Under the terms of the merger, FG Merger II Corp. issued 350 million shares to BOXABL stockholders. All existing BOXABL shareholders rolled 100% of their equity into the combined company, demonstrating alignment and long-term commitment. Additionally, the company issued 800,000 shares of common stock to the holders of FGMC's outstanding rights, which are no longer outstanding or trading on the Nasdaq stock market.

Key Transaction Details

The business combination was approved by FGMC stockholders at a special meeting held on June 9, 2026. Following the closing, FG Merger II Corp. was renamed BOXABL Inc. The table below summarizes the key financial and transaction metrics disclosed in the filing.

Metric Details
Valuation $3.5 billion
Deemed Value per Share $10
Shares Issued to BOXABL Stockholders 350 million
Shares Issued to Rights Holders 800,000
Trading Start Date July 20, 2026
Ticker Symbol BXBL

Business Overview and Strategy

BOXABL aims to disrupt the traditional housing construction industry by delivering affordable, high-quality homes at an accelerated pace. Its flagship product is the Casita, a 361-square-foot studio unit complete with a full kitchen, bathroom, and utilities, designed to unfold on-site in under an hour. The company also offers the smaller 120-square-foot Baby Box and is developing stackable and connectable models for larger residential structures like townhomes and multifamily units.

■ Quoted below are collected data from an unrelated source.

Lemma unique_capture_witness :
  exists old : str,
    region_text SourcesPhase scenario_descriptor = Some old /\
    occurrences old scenario_descriptor = 1 /\
    exists pre post : str,
      scenario_descriptor = pre ++ old ++ closing_of SourcesPhase ++ post /\
      patch_region SourcesPhase scenario_descriptor
                   [lit "A.swift"] [] [lit "x"; lit "A.swift in Sources"]
                   (lit "W") (lit "B")
      = Some (pre ++ old
              ++ render_entries SourcesPhase
                   (appended_entries SourcesPhase [lit "A.swift"] []
                                     [lit "x"; lit "A.swift in Sources"]
                                     (lit "W") (lit "B"))
              ++ closing_of SourcesPhase ++ post).
Proof.
  destruct (region_text SourcesPhase scenario_descriptor) as [old|] eqn:E;
    [|vm_compute in E; discriminate E].
  exists old.
  assert (Hocc : occurrences old scenario_descriptor = 1).
  { vm_compute in E. injection E as <-. vm_compute. reflexivity. }
  split; [reflexivity|]. split; [exact Hocc|].
  apply (unique_capture_is_patched_in_place SourcesPhase scenario_descriptor
           [lit "A.swift"] [] [lit "x"; lit "A.swift in Sources"]
           (lit "W") (lit "B") old E Hocc).
Defined.
(** * Lip Decoder: a shallow embedding of [app.py]

    The Streamlit script is modelled as computations in a small monad that
    threads [st.session_state], logs every externally visible call as an
    event, and propagates Python exceptions.  Everything the script cannot
    decide by itself (the wall clock, the camera, the MoviePy calls, the
    three functions imported from [utils]) is an explicit oracle. *)

From Stdlib Require Import ZArith QArith Qround List String Ascii Bool Lia Lqa.
Import ListNotations.
Open Scope string_scope.
Open Scope list_scope.
Open Scope Z_scope.

(** ** Python values used by the script *)

(** Python separates exceptions deriving from [Exception] from those that
    only derive from [BaseException] ([KeyboardInterrupt], [SystemExit]);
    [except Exception] catches the former only, a bare [except:] both. *)
Inductive exn : Type :=
| PyException (msg : string)
| PyBaseException (msg : string).

Definition exn_str (e : exn) : string :=
  match e with PyException m => m | PyBaseException m => m end.

Definition is_Exception (e : exn) : bool :=
  match e with PyException _ => true | PyBaseException _ => false end.

(** [int(x)] on a number: truncation towards zero. *)
Definition py_int (x : Q) : Z := Z.quot (Qnum x) (Zpos (Qden x)).

(** *** Python floats

    A float is an IEEE 754 binary64 number, given here by its value.
    [py_float x] is the float nearest to the rational [x], ties to even:
    53 significant bits, subnormals below [2 ^ -1022].  The exponent is not
    bounded above, so there is no infinity. *)

(** The fraction [a / b] divided by [2 ^ e]. *)
Definition scaled (a b e : Z) : Z * Z :=
  if 0 <=? e then (a, b * 2 ^ e) else (a * 2 ^ (- e), b).

(** [n / d] rounded to the nearest integer, ties to even. *)
Definition round_half_even (n d : Z) : Z :=
  let m := n / d in
  let r := n mod d in
  match 2 * r ?= d with
  | Lt => m
  | Gt => m + 1
  | Eq => if Z.even m then m else m + 1
  end.

(** The integer part of the binary logarithm of [a / b], for positive [a]
    and [b]. *)
Definition floor_log2 (a b : Z) : Z :=
  let k := Z.log2 a - Z.log2 b in
  let '(n, d) := scaled a b k in
  if d <=? n then k else k - 1.

Definition round_pos (a b : Z) : Q :=
  let e := Z.max (floor_log2 a b - 52) (-1074) in
  let '(n, d) := scaled a b e in
  let m := round_half_even n d in
  if 0 <=? e then inject_Z (m * 2 ^ e) else (m # Z.to_pos (2 ^ (- e))).

Definition py_float (x : Q) : Q :=
  match Qnum x with
  | Z0 => 0%Q
  | Zpos _ => round_pos (Qnum x) (Zpos (Qden x))
  | Zneg _ => (- round_pos (- Qnum x) (Zpos (Qden x)))%Q
  end.

(** The product of two floats, or of a float and an int converted to one. *)
Definition py_float_mul (x y : Q) : Q := py_float (x * y).

Definition is_whole (x : Q) : bool := Qnum x mod Zpos (Qden x) =? 0.

(** Truth value of [st.session_state.video_path]: [None] and the empty
    string are false. *)
Definition truthy (p : option string) : bool :=
  match p with
  | None => false
  | Some EmptyString => false
  | Some (String _ _) => true
  end.

(** A BGR frame as delivered by [cap.read()]. *)
Definition pixel : Type := (N * N * N)%type.
Definition frame : Type := list pixel.

Definition cvtColor_BGR2RGB (f : frame) : frame :=
  map (fun p : pixel => let '(b, g, r) := p in (r, g, b)) f.
(** * maldi-learn: the DRIAMS explorer and loader ([maldi_learn/driams.py])

    A shallow embedding of the discovery, validation and loading code of
    [driams.py], followed by the properties stated about it.

    Conventions of the embedding.
    - The file system is a tree of directories and files; a path is the list
      of its components, and [os.path.join] of plain names appends components.
      Site, year and code names are taken to be plain components.
    - A file carries what the two [pandas.read_csv] calls of the module make
      of its text: the comma-separated reading (header and token rows) and
      the space-separated numeric reading used for spectra.  Either may fail.
    - A [DataFrame] is a header and a list of rows; a row shorter than the
      header reads as padded with the missing marker, as [read_csv] does.
      Column selection by labels follows pandas: every column carrying a
      requested label is taken, in the order of the request.
    - A [str] is the string of its UTF-8 bytes; comparison and substring
      search on the bytes agree with those on the characters.  Whether a
      character beyond ASCII is upper case is read from the character
      database of the interpreter, an explicit argument.
    - Python exceptions are values of [exn]; a call that may raise returns a
      [result]. *)

From Stdlib Require Import ZArith.
From stdpp Require Import base decidable option list strings sorting pretty gmap.

(** ** Exceptions and results *)

Definition path := list string.

Inductive exn :=
| FileNotFoundError (p : path)
| IsADirectoryError (p : path)
| ParserError (p : path)
| KeyError (k : string)
| UndefinedVariableError (k : string)
| AttributeError (k : string)
| IndexError
| AssertionError.

Inductive result (A : Type) :=
| OK (a : A)
| Raise (e : exn).
Arguments OK {A} a.
Arguments Raise {A} e.

Global Instance result_ret : MRet result := λ A a, OK a.
Global Instance result_bind : MBind result := λ A B f m,
  match m with
  | OK a => f a
  | Raise e => Raise e
  end.
Global Instance result_fmap : FMap result := λ A B f m,
  match m with
  | OK a => OK (f a)
  | Raise e => Raise e
  end.

(** A list comprehension whose body may raise: elements are evaluated in
    order and the first exception aborts the whole comprehension. *)
Fixpoint comprehension {A B} (f : A → result B) (l : list A) : result (list B) :=
  match l with
  | [] => OK []
  | x :: l' =>
      y ← f x;
      ys ← comprehension f l';
      OK (y :: ys)
  end.

(** A comprehension with a condition that may raise. *)
Fixpoint comprehension_if {A} (p : A → result bool) (l : list A) : result (list A) :=
  match l with
  | [] => OK []
  | x :: l' =>
      b ← p x;
      ys ← comprehension_if p l';
      OK (if b : bool then x :: ys else ys)
  end.
(** * bot-cerdas: the auto-reply rule store, its matcher, its persistence and
    its slash commands

    A shallow embedding of [main.go] (the per-server variant of the bot):
    [containsWholeWord], [loadAutoReplies], [saveAutoReplies],
    [addAutoReply], [removeAutoReply], [messageCreate] and the handlers of the
    slash commands, together with the parts of Go's [unicode/utf8],
    [unicode], [strings] and [encoding/json] packages these functions call.

    Modelling decisions.
    - A Go [string] is a sequence of bytes and is modelled as a Rocq [string].
      The functions of package [strings] read it as UTF-8 where Go does: the
      white space of [Fields] and [TrimSpace] is that of [unicode.IsSpace],
      and [ToLower] and [EqualFold] map and fold every rune. What they read
      from the case tables of package [unicode] is a parameter
      ([Unicode.Tables]): the tables differ between the releases of Go, and
      the theorems hold for all of them. Closed examples are run with
      [sampleTables], which holds some entries of Go's tables.
    - [map[string][]AutoReply] is a [gmap] from strings to slices; a slice is
      [option (list AutoReply)], where [None] is Go's [nil] slice, so that
      the tests [== nil] of the source and JSON's [null] keep their meaning.
    - The package-level variable [serverAutoReplies], the file
      [auto_replies.json] and the calls sent to Discord are the fields of a
      [World] record that every operation passes along; the failures of the
      operating system and of the network are read from an [Env]. *)

From Stdlib Require Import Ascii NArith.
From stdpp Require Import gmap strings list fin_maps sorting pretty.

(** ** Package [unicode/utf8] of the Go standard library *)

Module Utf8.

Local Open Scope N_scope.

Definition RuneError : N := 65533. (* U+FFFD *)
Definition RuneSelf : N := 128.
Definition MaxRune : N := 1114111. (* U+10FFFF *)

(** The value of a byte, and the byte of a value below 256. *)
Definition byte (c : ascii) : N := N_of_ascii c.
Definition chr (n : N) : ascii := ascii_of_N n.

(** [lo <= c && c <= hi] *)
Definition within (lo hi : N) (c : ascii) : bool :=
  (lo <=? byte c) && (byte c <=? hi).

(** A continuation byte: [locb <= c && c <= hicb]. *)
Definition continuation (c : ascii) : bool := within 128 191 c.

(** What the table [first] says of the first byte of a sequence, with the
    entry of [acceptRanges] it points to: the byte is a rune by itself
    ([as]), it starts no sequence ([xx]), or it starts a sequence of [size]
    bytes whose second byte lies between [lo] and [hi]. *)
Inductive leading :=
| Single
| Invalid
| Sequence (size : nat) (lo hi : N).

Definition first (c : ascii) : leading :=
  let b := byte c in
  if b <? 128 then Single                  (* 0x00-0x7F *)
  else if b <? 194 then Invalid            (* 0x80-0xC1 *)
  else if b <? 224 then Sequence 2 128 191 (* 0xC2-0xDF *)
  else if b =? 224 then Sequence 3 160 191 (* 0xE0 *)
  else if b =? 237 then Sequence 3 128 159 (* 0xED *)
  else if b <? 240 then Sequence 3 128 191 (* 0xE1-0xEC, 0xEE-0xEF *)
  else if b =? 240 then Sequence 4 144 191 (* 0xF0 *)
  else if b <? 244 then Sequence 4 128 191 (* 0xF1-0xF3 *)
  else if b =? 244 then Sequence 4 128 143 (* 0xF4 *)
  else Invalid.                            (* 0xF5-0xFF *)

(** [rune(s0&mask2)<<6 | rune(s1&maskx)] and its like for three and four
    bytes. *)
Definition rune2 (s0 s1 : ascii) : N :=
  N.lor (N.shiftl (N.land (byte s0) 31) 6) (N.land (byte s1) 63).
(** * saraavdata-backend: the auto-tagger (backend/autotagger.py)

    A shallow embedding of the question-bank walker, of its two retrying
    API clients and of the two key rotators, with the properties of the
    design document stated over it.

    Conventions of the model.
    - A Python [str] is a [string] that holds its UTF-8 encoding: a
      character is one byte or a leading byte and its continuation bytes.
      [PyStr.len] and [PyStr.slice_to] count characters, [PyStr.strip]
      strips the white space of Unicode.  [str.lower] is modelled on the
      ASCII range.  A [str] with a lone surrogate, which has no
      encoding, is not modelled.
    - The module globals ([client], [current_groq_key_index], [youtube],
      [current_yt_key_index]), the output file and the log queue live in a
      [World] that every function threads; the external services and the
      cancellation flag are oracles of an [Env].
    - Everything the program does to the outside is appended to the
      [trace] of the world, oldest event first. *)

From Stdlib Require Import String Ascii List Arith Lia ZArith DecimalString.
From stdpp Require Import base list.
Import ListNotations.
Set Warnings "-abstract-large-number".

(** ** Python string operations *)

Module PyStr.
Local Open Scope string_scope.
Local Open Scope nat_scope.

(** [c.lower()] on the ASCII range. *)
Definition lower_ascii (c : ascii) : ascii :=
  let n := nat_of_ascii c in
  if (65 <=? n) && (n <=? 90) then ascii_of_nat (n + 32) else c.

(** [s.lower()] *)
Fixpoint lower (s : string) : string :=
  match s with
  | EmptyString => EmptyString
  | String c s' => String (lower_ascii c) (lower s')
  end.

(** [kw in s] *)
Fixpoint contains (kw s : string) : bool :=
  String.prefix kw s ||
  match s with
  | EmptyString => false
  | String _ s' => contains kw s'
  end.

(** The UTF-8 encoding of the character of code point [cp]. *)
Definition utf8 (cp : nat) : string :=
  if cp <? 128 then String (ascii_of_nat cp) EmptyString
  else if cp <? 2048 then
    String (ascii_of_nat (192 + cp / 64))
      (String (ascii_of_nat (128 + cp mod 64)) EmptyString)
  else if cp <? 65536 then
    String (ascii_of_nat (224 + cp / 4096))
      (String (ascii_of_nat (128 + (cp / 64) mod 64))
         (String (ascii_of_nat (128 + cp mod 64)) EmptyString))
  else
    String (ascii_of_nat (240 + cp / 262144))
      (String (ascii_of_nat (128 + (cp / 4096) mod 64))
         (String (ascii_of_nat (128 + (cp / 64) mod 64))
            (String (ascii_of_nat (128 + cp mod 64)) EmptyString))).

(** A continuation byte of UTF-8, [10xxxxxx]. *)
Definition is_continuation (c : ascii) : bool :=
  let n := nat_of_ascii c in (128 <=? n) && (n <=? 191).

(** [len(s)]: the number of characters, that is of the bytes that are
    not continuation bytes. *)
Fixpoint len (s : string) : nat :=
  match s with
  | EmptyString => 0
  | String c s' => if is_continuation c then len s' else S (len s')
  end.

(** [s[:n]]: the first [n] characters, each with its continuation
    bytes. *)
Fixpoint slice_to (n : nat) (s : string) : string :=
  match s with
  | EmptyString => EmptyString
  | String c s' =>
      if is_continuation c then String c (slice_to n s')
      else
        match n with
        | 0 => EmptyString
        | S n' => String c (slice_to n' s')
        end
  end.

(** The code points [c] with [c.isspace()]: TAB, LF, VT, FF, CR, the
    four separators FS, GS, RS, US, the space, NEL, the no-break space,
    the Ogham space mark, the spaces U+2000 to U+200A, the line and the
    paragraph separators, the narrow no-break space, the medium
    mathematical space and the ideographic space. *)
Definition whitespace : list nat :=
  [ 9; 10; 11; 12; 13; 28; 29; 30; 31; 32; 133; 160; 5760;
    8192; 8193; 8194; 8195; 8196; 8197; 8198; 8199; 8200; 8201; 8202;
    8232; 8233; 8239; 8287; 12288 ].

(** The white space characters, encoded. *)
Definition space_chars : list string := List.map utf8 whitespace.

(** [s.startswith(p)] *)
Fixpoint starts_with (p s : string) : bool :=
  match p with
  | EmptyString => true
  | String a p' =>
      match s with
      | EmptyString => false
      | String b s' => Ascii.eqb a b && starts_with p' s'
      end
  end.

(** [s] without its prefix [p]. *)
Fixpoint skip (p s : string) : string :=
  match p, s with
  | String _ p', String _ s' => skip p' s'
  | _, _ => s
  end.

(** [s] without the white space character it starts with, when it
    starts with one. *)
Definition drop_space (s : string) : option string :=
  match List.find (fun ws => starts_with ws s) space_chars with
  | Some ws => Some (skip ws s)
  | None => None
  end.

(** [s.lstrip()]; [fuel] is a string as long as [s]. *)
Fixpoint lstrip_from (fuel s : string) : string :=
  match fuel with
  | EmptyString => s
  | String _ fuel' =>
      match drop_space s with
      | Some rest => lstrip_from fuel' rest
      | None => s
      end
  end.

Definition lstrip (s : string) : string := lstrip_from s s.

(** [s] is made of white space only. *)
Definition all_space (s : string) : bool :=
  match lstrip s with EmptyString => true | _ => false end.

(** [s.rstrip()]: [s] up to the point from which all is white space. *)
Fixpoint rstrip (s : string) : string :=
  match s with
  | EmptyString => EmptyString
  | String c s' => if all_space s then EmptyString else String c (rstrip s')
  end.

(** [s.strip()] *)
Definition strip (s : string) : string := rstrip (lstrip s).

(** [s.split(sep)[0]] for a one-character separator. *)
Fixpoint split_head (sep : ascii) (s : string) : string :=
  match s with
  | EmptyString => EmptyString
  | String c s' =>
      if Ascii.eqb c sep then EmptyString else String c (split_head sep s')
  end.

(** Truthiness of a [str]: non-empty. *)
Definition truthy (s : string) : bool :=
  match s with EmptyString => false | _ => true end.

(** [x * n] for a string [x]. *)
Fixpoint repeat (x : string) (n : nat) : string :=
  match n with
  | 0 => EmptyString
  | S n' => x ++ repeat x n'
  end.

(** [str(n)] for a natural number. *)
Definition of_nat (n : nat) : string := NilEmpty.string_of_uint (Nat.to_uint n).

(** The double quote character. *)
Definition dquote : string := String (ascii_of_nat 34) EmptyString.

(** Truthiness of an optional [str], for [x] that is [None] or a string. *)
Definition truthy_opt (o : option string) : bool :=
  match o with Some s => truthy s | None => false end.

End PyStr.

(** ** Prompt construction *)

Section Prompts.
Local Open Scope string_scope.

Inductive Role := System | User.
(** * pynmea2: the sentence grammar, dispatcher and renderer of [nmea.py]

    A shallow embedding of [pynmea2/nmea.py] and the properties of it that
    the specification states.

    Python strings are sequences of Unicode code points, so a string is a
    list of [N].  Everything the module does on ASCII is written out; what the
    interpreter takes from the Unicode database for code points from 128 on
    (the classes [\s] and [\w] of [re], [str.upper]) and the built-in [repr]
    are fields of a [runtime] record the development is parametric in. *)

From Stdlib Require Import NArith ZArith List Ascii String Bool Lia.
From stdpp Require Import base option list gmap strings.

Open Scope N_scope.

(** ** Strings *)

Abbreviation str := (list N).

(** A string literal, as the list of its character codes. *)
Definition py (s : string) : str := map N_of_ascii (list_ascii_of_string s).

(** [ord] of a character literal. *)
Definition ord (a : ascii) : N := N_of_ascii a.

Arguments ord : simpl never.
Arguments py : simpl never.

(** [s.split(sep)] for a one-character separator: never empty, the fields
    hold no separator. *)
Fixpoint split (sep : N) (s : str) : list str :=
  match s with
  | [] => [[]]
  | c :: s' =>
      if c =? sep then [] :: split sep s'
      else match split sep s' with
           | f :: fs => (c :: f) :: fs
           | [] => [[c]]
           end
  end.

(** [sep.join(l)]. *)
Fixpoint join (sep : str) (l : list str) : str :=
  match l with
  | [] => []
  | [x] => x
  | x :: l' => x ++ sep ++ join sep l'
  end.

(** Digits of [n] in base [b], most significant first; [fuel] bounds the
    number of digits produced. *)
Fixpoint digits_aux (b : N) (fuel : nat) (n : N) (acc : list N) : list N :=
  match fuel with
  | O => acc
  | S fuel' =>
      let acc' := (n mod b) :: acc in
      if n / b =? 0 then acc' else digits_aux b fuel' (n / b) acc'
  end.

(** A number has at most as many digits as bits, whatever the base. *)
Definition digits (b : N) (n : N) : list N :=
  digits_aux b (S (N.to_nat (N.size n))) n [].

Definition hex_digit (d : N) : N :=
  if d <? 10 then ord "0" + d else ord "A" + (d - 10).

Definition dec_digit (d : N) : N := ord "0" + d.

(** ['%02X' % n]: upper-case hexadecimal, padded with zeros to two
    characters, longer when [n] needs more. *)
Definition format_02X (n : N) : str :=
  let ds := map hex_digit (digits 16 n) in
  replicate (2 - length ds)%nat (ord "0") ++ ds.

(** [str(n)] for an integer. *)
Definition str_of_Z (z : Z) : str :=
  match z with
  | Zneg p => ord "-" :: map dec_digit (digits 10 (Npos p))
  | _ => map dec_digit (digits 10 (Z.to_N z))
  end.

(** The value of one hexadecimal digit, of either case. *)
Definition hex_value (c : N) : option N :=
  if (ord "0" <=? c) && (c <=? ord "9") then Some (c - ord "0")
  else if (ord "A" <=? c) && (c <=? ord "F") then Some (c - ord "A" + 10)
  else if (ord "a" <=? c) && (c <=? ord "f") then Some (c - ord "a" + 10)
  else None.

(** [int(s, 16)] on a string of hexadecimal digits; [None] is Python's
    [ValueError].  (Python also accepts a sign, a [0x] prefix, underscores and
    surrounding blanks, none of which the grammar lets through.) *)
Fixpoint int16_aux (acc : N) (s : str) : option N :=
  match s with
  | [] => Some acc
  | c :: s' =>
      match hex_value c with
      | Some d => int16_aux (16 * acc + d) s'
      | None => None
      end
  end.

Definition int16 (s : str) : option N :=
  match s with
  | [] => None
  | _ => int16_aux 0 s
  end.

(** ** What the interpreter supplies *)

Record runtime := {
  (** [str.isspace] of a code point from 128 on *)
  uni_isspace : N -> bool;
  (** [str.isalnum] of a code point from 128 on *)
  uni_isalnum : N -> bool;
  (** [str.upper] of a code point from 128 on (it may be several) *)
  uni_upper : N -> str;
  (** [repr] of a string *)
  py_repr : str -> str
}.

Definition is_ascii (c : N) : bool := c <? 128.

Definition between (lo hi c : N) : bool := (lo <=? c) && (c <=? hi).

Definition ascii_isalnum (c : N) : bool :=
  between (ord "0") (ord "9") c || between (ord "A") (ord "Z") c
  || between (ord "a") (ord "z") c.

(** Tab, line feed, vertical tab, form feed, carriage return, the four
    separators 0x1C to 0x1F, and space. *)
Definition ascii_isspace (c : N) : bool :=
  between 9 13 c || between 28 31 c || (c =? 32).

Definition ascii_upper (c : N) : N :=
  if between (ord "a") (ord "z") c then c - 32 else c.

(** ** Regular expressions

    The fragment of [re] the module uses, run as [re] runs it: a backtracking
    search that takes the first alternative, the longest repetition and the
    present option first, and gives them up in that order when what follows
    fails. *)

Inductive regex :=
| Eps                                  (* the empty pattern; [^] under [match] *)
| Chr (p : N -> bool)                  (* one character of a class *)
| Cat (r1 r2 : regex)
| Alt (r1 r2 : regex)                  (* [r1|r2] *)
| Star (p : N -> bool)                 (* [c*] for a class [c], greedy *)
| Opt (r : regex)                      (* [r?], greedy *)
| Group (name : string) (r : regex)    (* a capturing group *)
| Eos.                                 (* [$] without [re.MULTILINE] *)

(** [r{n}] *)
Fixpoint times (n : nat) (r : regex) : regex :=
  match n with
  | O => Eps
  | S O => r
  | S n' => Cat r (times n' r)
  end.

Abbreviation groups := (gmap string str).

(** What was read between the input [s] and its suffix [s']. *)
Definition consumed (s s' : str) : str := take (length s - length s') s.

(** [c*] then [k]: the longest run first. *)
Fixpoint star {A} (p : N -> bool) (s : str) (k : str -> option A) : option A :=
  match s with
  | c :: s' =>
      if p c then
        match star p s' k with
        | Some a => Some a
        | None => k s
        end
      else k s
  | [] => k []
  end.

(** [$]: at the end of the string, or before a newline that ends it. *)
Definition at_end (s : str) : bool :=
  match s with
  | [] => true
  | [c] => c =? 10
  | _ => false
  end.

Fixpoint exec {A} (r : regex) (s : str) (g : groups)
    (k : str -> groups -> option A) : option A :=
  match r with
  | Eps => k s g
  | Chr p =>
      match s with
      | c :: s' => if p c then k s' g else None
      | [] => None
      end
  | Cat r1 r2 => exec r1 s g (fun s1 g1 => exec r2 s1 g1 k)
  | Alt r1 r2 =>
      match exec r1 s g k with
      | Some a => Some a
      | None => exec r2 s g k
      end
  | Star p => star p s (fun s' => k s' g)
  | Opt r' =>
      match exec r' s g k with
      | Some a => Some a
      | None => k s g
      end
  | Group name r' =>
      exec r' s g (fun s' g' => k s' (<[name := consumed s s']> g'))
  | Eos => if at_end s then k s g else None
  end.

To date, BOXABL has raised over $230 million from more than 50,000 investors, indicating substantial public interest in its vision. The completion of the SPAC merger provides the company with access to public capital markets to fund its growth and expansion plans.

How will BOXABL utilize the capital raised from the SPAC merger to scale production capacity for the Casita?

What are the potential regulatory hurdles BOXABL might face as it expands its factory-built housing operations across different states?

How will the company address supply chain challenges to meet the increased demand for its modular homes?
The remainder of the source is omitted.